The third component of the initiative is a multi-part webinar series to be recorded after final approval of the chapters. All Writing Fellows will be invited to participate as presenters in an online webinar broadcast by the William T. Grant Foundation. The webinars will be an opportunity for authors to share chapter content in another format and to learn from other Fellows in the initiative. The webinars will provide an interactive space for attendees to learn from Fellows, and for Fellows to learn about the impact and possible extensions of their work. In each episode, three to four Fellows will share highlights from their chapters; a moderator (a series editor or volume editor) will field questions from the online audience. Each webinar will be recorded and transcribed, with videos and transcriptions permanently available on a microsite of the William T. Grant Foundation website. In this important way the public will have access to the discussions generated by the process. The webinar series will live alongside the edited volume as a resource for deeper consideration of theories of Blackness, Indigeneity, and racialization, and how they have been (mis)understood and (mis)applied in the context of youth-focused research.

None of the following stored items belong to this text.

(** ** The search is one greedy pass *)

(** One pass over the queue: each guid is tried with those taken so far, kept
    when more players are needed, and never given back. *)
Fixpoint greedy_pass `{LfgView} (check all : list Z) (s : QState) : found :=
  match all with
  | [] => (LFG_COMPATIBLES_WITH_LESS_PLAYERS, check, [], s)
  | guid :: all =>
    let '(c, s) := eval_check (check ++ [guid]) s in
    if bool_decide (c = LFG_COMPATIBLES_MATCH) then (c, check ++ [guid], all, s)
    else if bool_decide (c = LFG_COMPATIBLES_WITH_LESS_PLAYERS) then greedy_pass (check ++ [guid]) all s
    else greedy_pass check all s
  end.
(** What the search makes of a pass: without a match [check] is as before. *)
Definition pass_result (check : list Z) (r : found) : found :=
  let '(c, taken, rest, s) := r in
  if bool_decide (c = LFG_COMPATIBLES_MATCH) then r else (LFG_COMPATIBLES_WITH_LESS_PLAYERS, check, [], s).

Section Greedy.
Context `{LfgView}.

Lemma match_loop_greedy (find : list Z -> list Z -> QState -> option found) n check all s :
  (length all <= n)%nat ->
  (forall check' all' s', (length all' < length all)%nat ->
     find check' all' s' = Some (let '(c, s1) := eval_check check' s' in
       if bool_decide (c = LFG_COMPATIBLES_WITH_LESS_PLAYERS)
       then pass_result check' (greedy_pass check' all' s1) else (c, check', all', s1))) ->
  match_loop find n check all s = Some (pass_result check (greedy_pass check all s)).
Proof.
  revert check all s. induction n as [|n IH]; intros check [|guid all] s Hn Hf; cbn in Hn; try lia;
    cbn [match_loop]; [done|done|].
  rewrite Hf by (cbn; lia). cbn [greedy_pass].
  destruct (eval_check (check ++ [guid]) s) as [c s1].
  destruct (decide (c = LFG_COMPATIBLES_WITH_LESS_PLAYERS)) as [->|Hc].
  - rewrite !(bool_decide_eq_true_2 (LFG_COMPATIBLES_WITH_LESS_PLAYERS = _)) by done.
    rewrite (bool_decide_eq_false_2 (LFG_COMPATIBLES_WITH_LESS_PLAYERS = LFG_COMPATIBLES_MATCH)) by done.
    destruct (greedy_pass (check ++ [guid]) all s1) as [[[c2 taken] rest] s2]. unfold pass_result.
    case_bool_decide as Hm; [subst c2; now rewrite bool_decide_eq_true_2|].
    rewrite bool_decide_eq_false_2 by done. rewrite removelast_last. now destruct n.
  - rewrite !(bool_decide_eq_false_2 _ Hc). case_bool_decide as Hm.
    + subst c. unfold pass_result. now rewrite bool_decide_eq_true_2.
    + rewrite removelast_last. apply IH; [lia|]. intros. apply Hf. cbn. lia.
Qed.

Lemma FindNewGroups_pass fuel check all s : (length all < fuel)%nat ->
  FindNewGroups fuel check all s = Some (let '(c, s1) := eval_check check s in
    if bool_decide (c = LFG_COMPATIBLES_WITH_LESS_PLAYERS)
    then pass_result check (greedy_pass check all s1) else (c, check, all, s1)).
Proof.
  revert check all s. induction fuel as [|fuel IH]; intros check all s Hf; [lia|]. cbn [FindNewGroups].
  destruct (eval_check check s) as [c s1]. case_bool_decide; cbn [negb]; [|done].
  apply match_loop_greedy; [lia|]. intros. apply IH. lia.
Qed.
Lemma check_all_evolves check s : queue_ok (queue s) -> check <> [] -> evolves s (check_all check s).2.
Proof.
  intros Hq Hne. unfold check_all. set (key := ConcatenateGuids check).
  destruct (count_players (queue s) check (mkCounted 0 0 ∅ 0)) as [guid|c] eqn:Ec; cbn zeta.
  { cbn [snd]. apply evolves_on. intros g d'. apply RemoveFromQueue_data. }
  set (front := default (no_queue_data now) (QueueDataStore (queue s) !! default 0 (head check))).
  destruct ((length check =? 1)%nat && negb (numPlayers c =? MAXGROUPSIZE)) eqn:E1; cbn [snd].
  { apply (evolves_best key _ [default 0 (head check)]). }
  destruct (1 <? numLfgGroups c) eqn:E2; [cbn; auto|]. destruct (MAXGROUPSIZE <? numPlayers c) eqn:E3; [cbn; auto|].
  apply Z.ltb_ge in E2, E3. destruct (count_players_all (queue s) check (mkCounted 0 0 ∅ 0) c Hq ltac:(cbn; unfold MAXGROUPSIZE; lia) ltac:(cbn; lia) Ec E3 E2)
    as (Hall & Hn & Hl & Hnote). cbn [numPlayers numLfgGroups proposalGroups] in Hn, Hl, Hnote. rewrite Z.add_0_l in Hn, Hl.
  assert (Hgr : (length (filter (fun g => IsLfgGroup g = true) check) <= 1)%nat) by lia.
  rewrite Forall_forall in Hall.
  destruct (1 <? length check)%nat eqn:E4.
  - destruct (collect_roles_spec (queue s) check) as (Hfrom & Hign & Hsize).
    set (collected := collect_roles (queue s) check) in *.
    destruct (negb (u8 (numPlayers c - Z.of_nat (base.size collected)) =? 0)) eqn:E5; [cbn; auto|].
    destruct (CheckGroupRoles collected) as [ok rs] eqn:Er. destruct ok; cbn [negb]; [|cbn; auto].
    case_bool_decide as Hdun; [cbn; auto|].
    unfold check_size. destruct (numPlayers c =? MAXGROUPSIZE) eqn:E6; cbn [negb]; [|cbn; auto]. zbool.
    unfold MAXGROUPSIZE in *. rewrite uwrap_id in E5 by (unfold is_u; lia).
    assert (Hrb : role_bytes collected).
    { split; [|lia]. intros who r Hr. now apply (comes_from_byte (queue s) check who r Hq), Hfrom. }
    apply (evolves_make _ _ _ _ _ _ collected).
    + pose proof (CheckGroupRoles_spec collected Hrb) as Hc. rewrite Er in Hc. apply Hc.
    + lia.
    + exact Hfrom.
    + exact Hdun.
    + intros x g Hx Hg. pose proof (common_dungeons_in _ _ _ _ Hx Hg) as Hxd. unfold dungeons_of in Hxd.
      destruct (Hall g Hg) as [d Hd]. rewrite Hd in Hxd. now exists d.
    + done.
    + exact Hgr.
    + intros who [r Hr]%elem_of_dom. destruct (Hfrom who r Hr) as (g & d & Hg & Hd & Hrd).
      destruct (Hnote who) as [(v & -> & Hv)|[_ Hno]]; [exact Hv|]. exfalso. apply (Hno g d Hg Hd). apply elem_of_dom. eauto.
  - destruct check as [|g [|g2 check]]; [done| |done]. cbn [head] in front.
    destruct (Hall g ltac:(left)) as [d Hd]. cbn in front. subst front. rewrite Hd. cbn [default id option_rect from_option].
    change (id d) with d.
    assert (Hdok : data_ok d) by now apply (Hq g).
    change ((length [g] =? 1)%nat) with true in E1. cbn [andb] in E1. apply negb_false_iff, Z.eqb_eq in E1.
    assert (Hrb : role_bytes (roles d)).
    { split; [apply Hdok|]. pose proof (do_size _ Hdok). unfold MAXGROUPSIZE in *. lia. }
    assert (Hfull : Z.of_nat (base.size (roles d)) = MAXGROUPSIZE).
    { rewrite players_in_cons, Hd in Hn. cbn in Hn. lia. }
    pose proof (CheckGroupRoles_spec (roles d) Hrb) as Hc.
    destruct (CheckGroupRoles (roles d)) as [ok rs]. destruct Hc as [Hiff Hrs].
    rewrite (proj2 Hiff (do_full _ Hdok Hfull)) in Hrs. cbn [snd].
    unfold check_size. rewrite (proj2 (Z.eqb_eq _ _) E1). cbn [negb].
    apply (evolves_make _ _ _ _ _ _ (roles d)); try done.
    + unfold MAXGROUPSIZE in Hfull. lia.
    + intros who r Hr. exists g, d. repeat split; try done. left.
    + apply (do_dungeons _ Hdok).
    + intros x g0 Hx ->%list_elem_of_singleton. exists d. split; [exact Hd|exact Hx].
    + cbn. lia.
    + intros who Hw. destruct (Hnote who) as [(v & -> & Hv)|[_ Hno]]; [exact Hv|]. exfalso.
      now apply (Hno g d ltac:(left) Hd).
Qed.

A stipend of up to $2,000 will be provided; if a chapter is co-authored, the stipend will be split evenly between co-authors. The stipend will be distributed as follows:

  • $500 upon acceptance as a Writing Fellow
  • $1,000 upon acceptance of a completed chapter, and
  • $500 for participation in the webinar.

How to Apply

To apply to become a writing fellow, please send a chapter proposal, in a Word document that contains the following information, to and Please submit your application by April 2, 2021, and include “WTG Writing Fellows” as the subject line.

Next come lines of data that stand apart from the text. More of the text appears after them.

(** What a verdict does to the players of the check. *)
Lemma role_check_walk rc chosen m : (forall g, g ∈ dom (rc_roles rc) -> IS_GROUP_GUID g = false) ->
  let m1 := foldl (role_check_player rc chosen) m (entries Z.le (rc_roles rc)) in
  only_people m m1 /\ (forall x, group_of m1 x = group_of m x) /\
  (forall g r, rc_roles rc !! g = Some r -> player_of m1 g = role_check_effect rc r (player_of m g)).
Proof.
  intros Hg m1. assert (Hent : forall e, e ∈ entries Z.le (rc_roles rc) -> rc_roles rc !! e.1 = Some e.2)
    by (intros [k r] He; now apply elem_of_entries in He).
  destruct (walk_players (role_check_player rc chosen) fst (fun e => role_check_effect rc e.2)
    (entries Z.le (rc_roles rc)) m) as (H1 & _ & H3).
  { intros e He. apply role_check_player_changes, Hg, elem_of_dom. rewrite (Hent e He). eauto. }
  { apply entries_keys_NoDup. }
  split_and!; [apply people_foldl; intros; apply role_check_player_people|exact H3|].
  intros g r Hr. apply (H1 (g, r)). now apply elem_of_entries.
Qed.

Lemma GetQueue_on_queue f m g : GetQueue (on_queue_at f (queue_id m g) m) g = f (GetQueue m g).
Proof.
  unfold GetQueue. change (queue_id (on_queue_at f (queue_id m g) m) g) with (queue_id m g).
  unfold queue_at at 1, entry_at, on_queue_at. cbn. now rewrite lookup_insert_eq.
Qed.
Lemma AddQueueData_spec g t ds rs q :
  QueueDataStore (AddQueueData g t ds rs q) !! g = Some (new_queue_data t ds rs) /\ g ∈ newToQueueStore (AddQueueData g t ds rs q).
Proof.
  unfold AddQueueData, AddToQueue. cbn. rewrite lookup_insert_eq. rewrite bool_decide_eq_true_2 by eauto. cbn.
  rewrite lookup_insert_eq. split; [done|]. apply elem_of_app. right. left.
Qed.
(** C29. Over every sequence of operations and hooks of the dungeon finder, a
    player who is noted with a group is noted among its members: the two stores
    that say who belongs where do not drift apart. *)
Theorem members_invariant m m' : members_ok m -> rtc change m m' -> members_ok m'.
Proof.
  intros Hm. induction 1 as [|m m1 m' Hs _ IH]; [done|]. apply IH. clear IH.
  destruct Hs.
  - apply (same_members_ok m); [|exact Hm]. apply JoinLfg_members.
  - apply (same_members_ok m); [|exact Hm]. now apply (LeaveLfg_members guid).
  - apply (same_members_ok m); [|exact Hm]. apply UpdateRoleCheck_members.
  - apply (same_members_ok m); [|exact Hm]. now apply (UpdateProposal_members id guid a).
  - apply (same_members_ok m); [|exact Hm]. apply InitBoot_members.
  - apply (same_members_ok m); [|exact Hm]. apply UpdateBoot_members.
  - apply (same_members_ok m); [|exact Hm]. now apply (Update_members diff).
  - apply (same_members_ok m); [|exact Hm]. apply FinishDungeon_members.
  - apply (same_members_ok m); [|exact Hm]. apply TeleportPlayer_members.
  - apply (same_members_ok m); [|exact Hm]. members.
  - apply (same_members_ok m); [|exact Hm]. now apply members_stores.
  - apply (same_members_ok m); [|exact Hm]. now apply members_stores.
  - now apply SetupGroupMember_ok.
  - apply (same_members_ok m); [|exact Hm]. apply LoadFromDB_members.
  - apply (same_members_ok m); [|exact Hm]. unfold OnLogout in H. case_if; [apply (inj Some) in H as <-; reflexivity|]. case_if; [|apply (inj Some) in H as <-; reflexivity].
    apply LeaveLfg_members in H. etransitivity; [|exact H]. members.
  - now apply OnLogin_ok.
  - apply (same_members_ok m); [|exact Hm]. now apply (OnMapChanged_members guid map diff grp).
  - now apply (OnAddMember_ok gguid leader guid m).
  - now apply (OnRemoveMember_ok gguid isLFG guid method kicker why p m).
  - unfold OnDisband. case_if; [done|]. now apply RemoveGroupData_ok.
  - apply (same_members_ok m); [|exact Hm]. unfold OnChangeLeader. members.
  - apply (same_members_ok m); [|exact Hm]. unfold OnInviteMember in H. case_if; [apply (inj Some) in H as <-; reflexivity|].
    case_if; [now apply (LeaveLfg_members leader)|apply (inj Some) in H as <-; reflexivity].
Qed.
End Members.
(* ===== verification/WorldPacket.v ===== *)
(** * Packets (src/server/shared/Packets/WorldPacket.h) and the chat packet
    (src/server/game/Chat/Chat.cpp, ChatHandler::BuildChatPacket)

    A packet is an opcode and a byte buffer.  [<<] with a sequence of writes
    runs the writers of [ByteBuffer] on the packet's buffer; how that went is kept
    with the packet, and [built] is the point of the program at which the writes
    stand: it fails when one of them failed. *)

From stdpp Require Import base list.
From Stdlib Require Import ZArith Lia.
From S2P Require Import Prelude ByteBuffer ObjectGuid.
#[local] Open Scope Z_scope.

(** [m_written]: whether the writes so far returned, threw or failed an assertion. *)
Record WorldPacket := mkWorldPacket { m_opcode : Z; m_buffer : ByteBuffer; m_written : outcome exn unit }.

(** [WorldPacket(opcode, res)] and [Initialize(opcode, newres)]; the reserved
    size has no effect on the contents. *)
Definition new_packet (opcode : Z) : WorldPacket := mkWorldPacket (u16 opcode) new_buffer (Ret tt).
Definition Initialize (p : WorldPacket) (opcode : Z) : WorldPacket :=
  mkWorldPacket (u16 opcode) (snd (clear (m_buffer p))) (m_written p).
Definition GetOpcode (p : WorldPacket) : Z := m_opcode p.
Definition SetOpcode (p : WorldPacket) (opcode : Z) : WorldPacket := mkWorldPacket (u16 opcode) (m_buffer p) (m_written p).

  1. A 500-word proposal (APA format).
  2. Your chapter proposal should focus on answering the following questions:
    • What theories and conceptualizations of Blackness, Indigeneity, and/or racialization inform your research? Are aspects of those theories especially important to consider in research with youth?
    • Who are the teachers and books, and what are the lived experiences that are important to the story you have to tell about how you learned to theorize about Blackness, Indigeneity, racialization, and racism? What challenges, contradictions, dilemmas, and shifts are important in sharing your story?
    • What do these theories and conceptualizations mean for how you approach your research?
    • What do these theories and conceptualizations mean for how you engage with policy and practice around your research?
    • What do you wish to see more scholars in your field achieve? If you could make a change to your field, what would that change be?
  3. Ideally, chapter proposals demonstrate or describe the storytelling approach of the intended chapter. We seek chapters that bring readers along with the line of thinking of the author(s).
  4. Provide name, affiliation, and contact email for each proposed author. For co-authored submissions, please designate one author for correspondence. If you are a member of an Indigenous community, please include the name of your Nation or Indigenous community.